One of the sell-out successes of the annual Visa Wellington on a Plate (VWOAP) has been the Rimutaka Prison Gate to Plate, where a team of prisoner-cooks, trained by local industry chefs, prepare a three-course dinner for guests. The dishes, plus canapes, are served by prisoner-waiters, also trained for the event, and the standard is as high as in any fine-dining restaurant.
Chef Martin Bosley initiated the idea four years ago; it’s part of the Department of Corrections aim to train prisoners so they leave prison with qualifications, and confidence to face their new lives. Some of the prisoner/cooks trained in previous years have since been placed on Release to Work schemes in kitchens outside the prison, and are working really well, says Bosley. He encourages more restaurants and cafes to offer such positions.

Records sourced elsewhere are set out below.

Definition read_daemon_startup_failure : IO ExecuteError (option (string * string)) :=
  content ← io_try (read_to_string daemon_startup_error);
  mret (match content with
        | Ok content =>
            '(kind, message) ← parse_marker content;
            if is_empty kind || is_empty message then None else Some (kind, message)
        | Err _ => None
        end).

Definition daemon_startup_failure_message : IO ExecuteError (option string) :=
  marker ← read_daemon_startup_failure;
  mret ('(kind, message) ← marker;
        if bool_decide (kind = "migration_failed") then Some ("database migration failed after update: " +:+ message)
        else if bool_decide (kind = "startup_failed") then Some ("daemon startup failed after update: " +:+ message)
        else None).

Definition app_update_failure_message (e : ExecuteError) : IO ExecuteError (string + ExecuteError) :=
  match e with
  | Daemon _ =>
      message ← daemon_startup_failure_message;
      mret (inl (default "daemon did not become healthy after update" message))
  | e => mret (inr e)
  end.

(** ** The phase *)

Definition write_cleanup_warning (cleanup : result StateError unit) : IO ExecuteError unit :=
  match cleanup with
  | Err _ => warn "failed to remove failed PV app release"
  | Ok _ => mret tt
  end.

Definition rollback_app_update (launch_agent_path : path) (previous failed : string) (original_error : ExecuteError) :
    IO ExecuteError AppUpdateOutcome :=
  original_message ← app_update_failure_message original_error;
  restored ← io_try (activate_release bin previous);
  match restored with
  | Err restore_error =>
      _ ← say "PV application: update failed; rollback failed";
      io_fail (AppUpdateRollbackFailed original_message restore_error)
  | Ok _ =>
      cleanup ← io_try (remove_release bin failed);
      restarted ← io_try (restart_daemon_without_reconciliation launch_agent_path RequireCompatibleProtocol);
      match restarted with
      | Err rollback_error =>
          _ ← say ("PV application: update failed; restored " +:+ previous);
          _ ← write_cleanup_warning cleanup;
          io_fail (AppUpdateRollbackDaemonFailed original_message rollback_error)
      | Ok _ =>
          _ ← say ("PV application: update failed; rolled back to " +:+ previous);
          _ ← write_cleanup_warning cleanup;
          io_fail (AppUpdatePostActivationFailed original_message)
      end
  end.

(** Installing what was downloaded, and removing the download. *)
Definition install_downloaded (version : string) (downloaded : path) : IO ExecuteError unit :=
  install_result ← io_try (install_release_binary bin version downloaded);
  cleanup_result ← io_try (remove_download downloaded);
  match install_result, cleanup_result with
  | Ok _, Ok _ => mret tt
  | Ok _, Err cleanup_error => io_fail cleanup_error
  | Err install_error, cleanup_result =>
      _ ← write_download_cleanup_warning cleanup_result;
      io_fail (State install_error)
  end.

(** From the activation on. *)
Definition switch_release (launch_agent_path : path) (previous_version updated_version : string) :
    IO ExecuteError AppUpdateOutcome :=
  _ ← state (activate_release bin updated_version);
  restarted ← io_try (restart_daemon_without_reconciliation launch_agent_path AcceptProtocolMismatch);
  match restarted with
  | Err e => rollback_app_update launch_agent_path previous_version updated_version e
  | Ok _ =>
      _ ← say ("PV application: updated " +:+ previous_version +:+ " -> " +:+ updated_version);
      _ ← say "Daemon restarted and healthy";
      pruned ← io_try (prune_releases bin previous_version);
      _ ← (match pruned with
           | Err _ => warn "failed to prune old PV app releases"
           | Ok _ => mret tt
           end);
      mret Updated
  end.

Definition run_app_update_phase : IO ExecuteError AppUpdateOutcome :=
  _ ← say "PV update";
  _ ← io_map_err update_state_error acquire_update_lock;
  _ ← state_fs (ensure_layout layout_directories);
  current_version ← manifest_result current_pv_version;
  previous_version ← validate_active_release current_version;
  launch_agent_path ← host normalize_launch_agent;
  json ← host fetch_manifest_text;
  manifest ← manifest_result (parse_app_manifest json);
  if negb (version_gt (am_version manifest) current_version) then
    _ ← say ("PV application: current " +:+ av_raw current_version);
    mret Current
  else
    platform ← manifest_result app_update_platform;
    asset ← manifest_result (select_platform manifest platform);
    downloaded ← download_app_asset asset;
    _ ← install_downloaded (av_raw (am_version manifest)) downloaded;
    switch_release launch_agent_path previous_version (av_raw (am_version manifest)).
End update.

“This is something I am passionate about. The more we can spread the word about reducing re-offending through employment the better.”

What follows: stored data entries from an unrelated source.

(* ===== verification/PfInstall.v ===== *)
(** * Installing the packet-filter redirects ([platform/src/pf.rs], second half): the
    state of the files, the privileged commands, and the way back *)

From S2P Require Import Prelude RustStr RustLines Paths HostFs StateFs PfRules.

Inductive PlatformError : Type :=
| SystemIntegration (message : string)
| SystemIntegrationCommand (command source : string)
| SystemIntegrationCommandStatus (command status : string).

Definition platform_error_display (e : PlatformError) : string :=
  match e with
  | SystemIntegration message => "system integration operation failed: " +:+ message
  | SystemIntegrationCommand command source =>
      "could not run system integration command `" +:+ command +:+ "`: " +:+ source
  | SystemIntegrationCommandStatus command status =>
      "system integration command `" +:+ command +:+ "` exited with " +:+ status
  end.

(** ** The state of a file *)

Inductive PfFileState (T : Type) : Type :=
| Missing (p : path)
| FileCurrent (p : path) (value : T)
| Stale (p : path) (expected actual : option T)
| Conflict (p : path)
| Unreadable (p : path) (message : string).
#[global] Arguments Missing {_} p.
#[global] Arguments FileCurrent {_} p value.
#[global] Arguments Stale {_} p expected actual.
#[global] Arguments Conflict {_} p.
#[global] Arguments Unreadable {_} p message.

Definition classify_pv_file_state {T : Type} `{EqDecision T} (p : path) (expected actual : option T) : PfFileState T :=
  match expected, actual with
  | Some expected, Some actual =>
      if bool_decide (expected = actual) then FileCurrent p actual else Stale p (Some expected) (Some actual)
  | Some expected, None => Stale p (Some expected) None
  | None, Some actual => FileCurrent p actual
  | None, None => Stale p None None
  end.

Definition has_pv_marker (content : string) : bool :=
  existsb (λ line, bool_decide (trim line = PV_MARKER)) (lines content).

(** What a file that was read says; [None]: there is none. *)
Definition reference_state (p : path) (expected : option PfConfReference) (content : option string) : PfFileState PfConfReference :=
  match content with
  | None => Missing p
  | Some content =>
      if negb (has_pv_marker content) then
        if existsb is_pv_pf_conf_reference_directive (active_lines content) then Conflict p else Missing p
      else classify_pv_file_state p expected (parse_embedded_pf_conf_reference content)
  end.

Definition pv_file_state {T : Type} `{EqDecision T} (p : path) (expected : option T) (parse : string → option T)
    (conflict_when_unmarked : bool) (content : option string) : PfFileState T :=
  match content with
  | None => Missing p
  | Some content =>
      if negb (has_pv_marker content) && conflict_when_unmarked then Conflict p
      else classify_pv_file_state p expected (parse content)
  end.

(** An argument of a command: a word, or a path's text. *)
Inductive Arg : Type := Word (text : string) | PathArg (p : path).
#[export] Instance arg_eq_dec : EqDecision Arg.
Proof. solve_decision. Defined.

Section pf.
Context `{Host}.

Definition read_optional (p : path) : IO FsError (option string) := or_missing None (content ← read_to_string p; mret (Some content)).

Definition inspect_pf_conf_reference {E : Type} (p : path) (expected : option PfConfReference) : IO E (PfFileState PfConfReference) := λ w,
  match read_optional p w with
  | (Ok content, w) => (Ok (reference_state p expected content), w)
  | (Err error, w) => (Ok (Unreadable p (fs_error_display error)), w)
  end.

Definition inspect_pv_file {E T : Type} `{EqDecision T} (p : path) (expected : option T) (parse : string → option T)
    (conflict_when_unmarked : bool) : IO E (PfFileState T) := λ w,
  match read_optional p w with
  | (Ok content, w) => (Ok (pv_file_state p expected parse conflict_when_unmarked content), w)
  | (Err error, w) => (Ok (Unreadable p (fs_error_display error)), w)
  end.

Definition inspect_pf_anchor_file {E : Type} (p : path) (expected : option PfRedirectConfig) : IO E (PfFileState PfRedirectConfig) :=
  inspect_pv_file p expected parse_anchor true.
(* ===== verification/Effects.v ===== *)
(** * Computations that keep a state and may fail, over any state: sequencing, parts of
    the state, and triples *)

From S2P Require Import Prelude.

(** A computation over the state [S]; what it did stays done when it fails. *)
Definition eff (S E A : Type) : Type := S → result E A * S.

#[export] Instance eff_ret {S E} : MRet (eff S E) := λ A a s, (Ok a, s).
#[export] Instance eff_bind {S E} : MBind (eff S E) := λ A B f m s,
  match m s with (Ok a, s) => f a s | (Err e, s) => (Err e, s) end.

Definition eff_fail {S E A : Type} (e : E) : eff S E A := λ s, (Err e, s).
Definition eff_lift {S E A : Type} (r : result E A) : eff S E A := λ s, (r, s).
Definition eff_get {S E A : Type} (f : S → A) : eff S E A := λ s, (Ok (f s), s).
Definition eff_modify {S E : Type} (f : S → S) : eff S E unit := λ s, (Ok tt, f s).
Definition eff_map_err {S E F A : Type} (f : E → F) (m : eff S E A) : eff S F A := λ s,
  let '(r, s) := m s in (map_err f r, s).
(** A call whose failure is looked at. *)
Definition eff_try {S E F A : Type} (m : eff S E A) : eff S F (result E A) := λ s, let '(r, s) := m s in (Ok r, s).

(** A part of a state. *)
Record part (S T : Type) := { get_part : S → T; set_part : T → S → S }.
Arguments get_part {S T} _ _.
Arguments set_part {S T} _ _ _.

Definition on_part {S T E F A : Type} (l : part S T) (f : E → F) (m : T → result E A * T) : eff S F A := λ s,
  let '(r, t) := m (get_part l s) in (map_err f r, set_part l t s).

(** A [for] loop. *)
Fixpoint eff_iter {S E A : Type} (f : A → eff S E unit) (l : list A) : eff S E unit :=
  match l with [] => mret tt | x :: l => _ ← f x; eff_iter f l end.

Lemma eff_bind_ok {S E A B : Type} (m : eff S E A) (f : A → eff S E B) s b s2 :
  (m ≫= f) s = (Ok b, s2) ↔ ∃ a s1, m s = (Ok a, s1) ∧ f a s1 = (Ok b, s2).
Proof.
  unfold mbind, eff_bind. destruct (m s) as [[a|e] s1]; split.
  - intros Hf. by exists a, s1.
  - by intros (a' & s1' & [= <- <-] & Hf).
  - done.
  - by intros (a' & s1' & ? & _).
Qed.

Lemma eff_try_ok {S E F A B : Type} (m : eff S F A) (f : result F A → eff S E B) s b s2 :
  (eff_try m ≫= f) s = (Ok b, s2) → ∃ r s1, m s = (r, s1) ∧ f r s1 = (Ok b, s2).
Proof. unfold mbind, eff_bind, eff_try. destruct (m s) as [r s1]. intros Hf. by exists r, s1. Qed.

Lemma eff_iter_ext {S E A : Type} (f g : A → eff S E unit) l : (∀ x, f x = g x) → eff_iter f l = eff_iter g l.
Proof. intros Hfg. induction l as [|x l IH]; [done|]. cbn. by rewrite Hfg, IH. Qed.

(** ** Triples *)

Section specs.
Context {S E : Type}.
Implicit Types (P R I : S → Prop) (X : E → S → Prop).

Definition spec {A : Type} P (m : eff S E A) (Q : A → S → Prop) X : Prop :=
  ∀ s, P s → match m s with (Ok a, s') => Q a s' | (Err e, s') => X e s' end.

Lemma spec_bind {A B : Type} P (m : eff S E A) (f : A → eff S E B) (R : A → S → Prop) (Q : B → S → Prop) X :
  spec P m R X → (∀ a, spec (R a) (f a) Q X) → spec P (m ≫= f) Q X.
Proof. intros Hm Hf s Hs. specialize (Hm s Hs). unfold mbind, eff_bind. destruct (m s) as [[a|e] s']; [by apply Hf|done]. Qed.

Lemma spec_ret {A : Type} (a : A) (Q : A → S → Prop) X : spec (Q a) (mret a) Q X.
Proof. by intros s Hs. Qed.

Lemma spec_fail {A : Type} e (Q : A → S → Prop) X : spec (X e) (eff_fail e) Q X.
Proof. by intros s Hs. Qed.

Lemma spec_conseq {A : Type} (P P' : S → Prop) (m : eff S E A) (Q Q' : A → S → Prop) X X' :
  (∀ s, P s → P' s) → (∀ a s, Q' a s → Q a s) → (∀ e s, X' e s → X e s) → spec P' m Q' X' → spec P m Q X.
Proof.
  intros HP HQ HX Hm s Hs. specialize (Hm s (HP s Hs)). destruct (m s) as [[a|e] s']; [by apply HQ|by apply HX].
Qed.

Lemma spec_pre {A : Type} (P P' : S → Prop) (m : eff S E A) (Q : A → S → Prop) X : (∀ s, P s → P' s) → spec P' m Q X → spec P m Q X.
Proof. intros HP. by apply spec_conseq. Qed.

Lemma spec_pure {A : Type} (φ : Prop) P (m : eff S E A) (Q : A → S → Prop) X : (φ → spec P m Q X) → spec (λ s, φ ∧ P s) m Q X.
Proof. intros Hm s [Hφ HP]. by apply Hm. Qed.

(** The state a step starts from, and the run itself. *)
Lemma spec_at {A : Type} P (m : eff S E A) (Q : A → S → Prop) X : (∀ s, P s → spec (λ s', s' = s) m Q X) → spec P m Q X.
Proof. intros Hm s Hs. by apply (Hm s Hs). Qed.
Lemma spec_run {A : Type} s0 P (m : eff S E A) (Q : A → S → Prop) X : spec P m Q X →
  spec (λ s, s = s0 ∧ P s) m (λ a s, m s0 = (Ok a, s) ∧ Q a s) (λ e s, m s0 = (Err e, s) ∧ X e s).
Proof. intros Hm s [-> Hs]. specialize (Hm s0 Hs). by destruct (m s0) as [[a|e] s']. Qed.

Lemma spec_lift {A : Type} P (r : result E A) (Q : A → S → Prop) X :
  (∀ a, r = Ok a → ∀ s, P s → Q a s) → (∀ e, r = Err e → ∀ s, P s → X e s) → spec P (eff_lift r) Q X.
Proof. intros Hok Herr s Hs. unfold eff_lift. destruct r as [a|e]; [by apply Hok|by apply Herr]. Qed.

Lemma spec_conj {A : Type} P P' (m : eff S E A) (Q Q' : A → S → Prop) X X' : spec P m Q X → spec P' m Q' X' →
  spec (λ s, P s ∧ P' s) m (λ a s, Q a s ∧ Q' a s) (λ e s, X e s ∧ X' e s).
Proof. intros Hm Hm' s [Hs Hs']. specialize (Hm s Hs). specialize (Hm' s Hs'). by destruct (m s) as [[]]. Qed.

(** Running a step and looking at how it ended. *)
Lemma spec_try {F A B : Type} P (m : eff S F A) (f : result F A → eff S E B) (R : A → S → Prop) (Y : F → S → Prop) (Q : B → S → Prop) X :
  (∀ s, P s → match m s with (Ok a, s') => R a s' | (Err e, s') => Y e s' end) →
  (∀ a, spec (R a) (f (Ok a)) Q X) → (∀ e, spec (Y e) (f (Err e)) Q X) → spec P (eff_try m ≫= f) Q X.
Proof.
  intros Hm Hok Herr s Hs. specialize (Hm s Hs). unfold mbind, eff_bind, eff_try. destruct (m s) as [[a|e] s']; [by apply Hok|by apply Herr].
Qed.

(** A relation every step keeps is kept by the whole. *)
Definition keeps {A : Type} I (m : eff S E A) : Prop := spec I m (λ _, I) (λ _, I).

Lemma keeps_ret {A : Type} I (a : A) : keeps I (mret a).
Proof. by intros s Hs. Qed.
Lemma keeps_fail {A : Type} I (e : E) : keeps I (eff_fail (A := A) e).
Proof. by intros s Hs. Qed.
Lemma keeps_lift {A : Type} I (r : result E A) : keeps I (eff_lift r).
Proof. by apply spec_lift. Qed.
Lemma keeps_get {A : Type} I (f : S → A) : keeps I (eff_get (E := E) f).
Proof. by intros s Hs. Qed.
Lemma keeps_bind {A B : Type} I (m : eff S E A) (f : A → eff S E B) :
  keeps I m → (∀ a, keeps I (f a)) → keeps I (m ≫= f).
Proof. intros Hm Hf. by eapply spec_bind. Qed.
Lemma keeps_iter {A : Type} I (f : A → eff S E unit) l : (∀ x, x ∈ l → keeps I (f x)) → keeps I (eff_iter f l).
Proof.
  induction l as [|x l IH]; intros Hf; [apply keeps_ret|]. apply keeps_bind; [apply Hf; by left|].
  intros _. apply IH. intros y Hy. apply Hf. by right.
Qed.
End specs.

Lemma keeps_map_err {S E F A : Type} I (f : E → F) (m : eff S E A) : keeps I m → keeps I (eff_map_err f m).
Proof. intros Hm s Hs. specialize (Hm s Hs). unfold eff_map_err. by destruct (m s) as [[]]. Qed.
Lemma keeps_try {S E F A : Type} I (m : eff S E A) : keeps I m → keeps I (eff_try (F := F) m).
Proof. intros Hm s Hs. specialize (Hm s Hs). unfold eff_try. by destruct (m s) as [[]]. Qed.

This year, chefs Chetan Pangam (One80 Restaurant) and Amy Gillies (Salty Pidgin), joined Bosley at the prison.
“We sat down with the men, discussed angles and their interests. Four years ago we made an elementary start. Last year we got into fermentation and curing meats. This year we made our own chorizo; air-dryed, lightly smoked and steamed. We also made a black and yellow tortellini dish, the guys wanted that colour for the Hurricanes. The guys are self-motivated, they work long days on top of their normal kitchen duties,” said Bosley.